*THE RECORDS*
(** Cursor start and effective gap of a line of [num_items] items of
    total main size [total_main_size]; every division is the floor
    division of integers, and space-between with one item is start. *)
Definition justify_table (m : JustifyMode)
    (container_main padding gap total_main_size num_items : Z) : Z * Z :=
  let total_gap_space := container_main - 2 * padding - total_main_size in
  match m with
  | JStart => (padding, gap)
  | JEnd =>
      (container_main - padding - total_main_size - gap * (num_items - 1),
       gap)
  | JCenter =>
      (padding + (total_gap_space - gap * (num_items - 1)) / 2, gap)
  | JSpaceBetween =>
      if 1 <? num_items
      then (padding, total_gap_space / (num_items - 1))
      else (padding, gap)
  | JSpaceAround =>
      let g := total_gap_space / num_items in (padding + g / 2, g)
  | JSpaceEvenly =>
      let g := total_gap_space / (num_items + 1) in (padding + g, g)
  end.

(** The lines of a box laid out as the specification words it: every
    line starts at the cursor of the table and uses the gap of the
    table, its items are placed one after the other by the item loop of
    [render], and the next line starts below by the largest cross size of
    the line plus the configured gap. *)
Fixpoint lines_by_table (blend : PIL.Pixel -> PIL.Pixel -> PIL.Pixel)
    (self : FlexBox) (m : JustifyMode) (alignment_offset : Z)
    (lines : list (list loc)) (cross_cursor : Z) (h : Heap) : Heap :=
  match lines with
  | [] => h
  | line :: rest =>
      let max_cross :=
        match map (fun item => cross_of self (PIL.deref h item)) line with
        | [] => 0
        | x :: xs => fold_left Z.max xs x
        end in
      let total_main_size :=
        py_sum (map (fun item => main_of self (PIL.deref h item)) line) in
      let '(start, g) :=
        justify_table m (container_main self) (padding self) (gap self)
          total_main_size (Z.of_nat (length line)) in
      lines_by_table blend self m alignment_offset rest
        (cross_cursor + (max_cross + gap self))
        (snd (fold_left
                (place_item blend self cross_cursor alignment_offset
                   max_cross g)
                line (start, h)))
  end.
(* ================================================================== *)
(** * [removeDestination] and [syncFiles] *)
(* ================================================================== *)

(** [removeDestination] never throws; the tree is the one the deletion
    left. *)
Lemma removeDestination_returns (refuses : Refusals) (p : path) (w : World) :
  exists w1,
    removeDestination refuses p w = (Returned tt, w1)
    /\ w_fs w1 = (if rm_succeeds refuses p w
                  then update_path p (fun _ => None) (w_fs w)
                  else w_fs w)
    /\ same_host w w1
    /\ w_log w1 = w_log w ++ rm_log refuses p w.
Proof.
  unfold removeDestination, rm_succeeds, rm_log, rm_error, bind,
    try_catch, fs_rm, log, same_host.
  simpl. destruct (refuses (OpRm p)) as [e|].
  - destruct (negb (code_is ENOENT (fs_error e "rm" p))); simpl;
      eexists; repeat split; simpl; now rewrite <- app_assoc.
  - destruct (blocked_by_file p (Some (w_fs w))); simpl;
      eexists; repeat split; simpl; now rewrite <- app_assoc.
Qed.

Lemma removeDestination_ok (refuses : Refusals) (p : path) (w : World) :
  rm_succeeds refuses p w = true ->
  removeDestination refuses p w
  = (Returned tt,
     add_log LDebug "Destination directory removed"
       (set_fs (update_path p (fun _ => None) (w_fs w))
          (add_log LDebug "Removing destination directory entirely" w))).
Proof.
  unfold rm_succeeds, removeDestination, bind, try_catch, fs_rm, log.
  simpl. destruct (refuses (OpRm p)); [discriminate|].
  intros H. apply negb_true_iff in H. now rewrite H.
Qed.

*EXERCISE DETAILS*
Count the lines in the listing above that contain the string "World", and give only the count.

*RESULT OF THIS EXERCISE*
2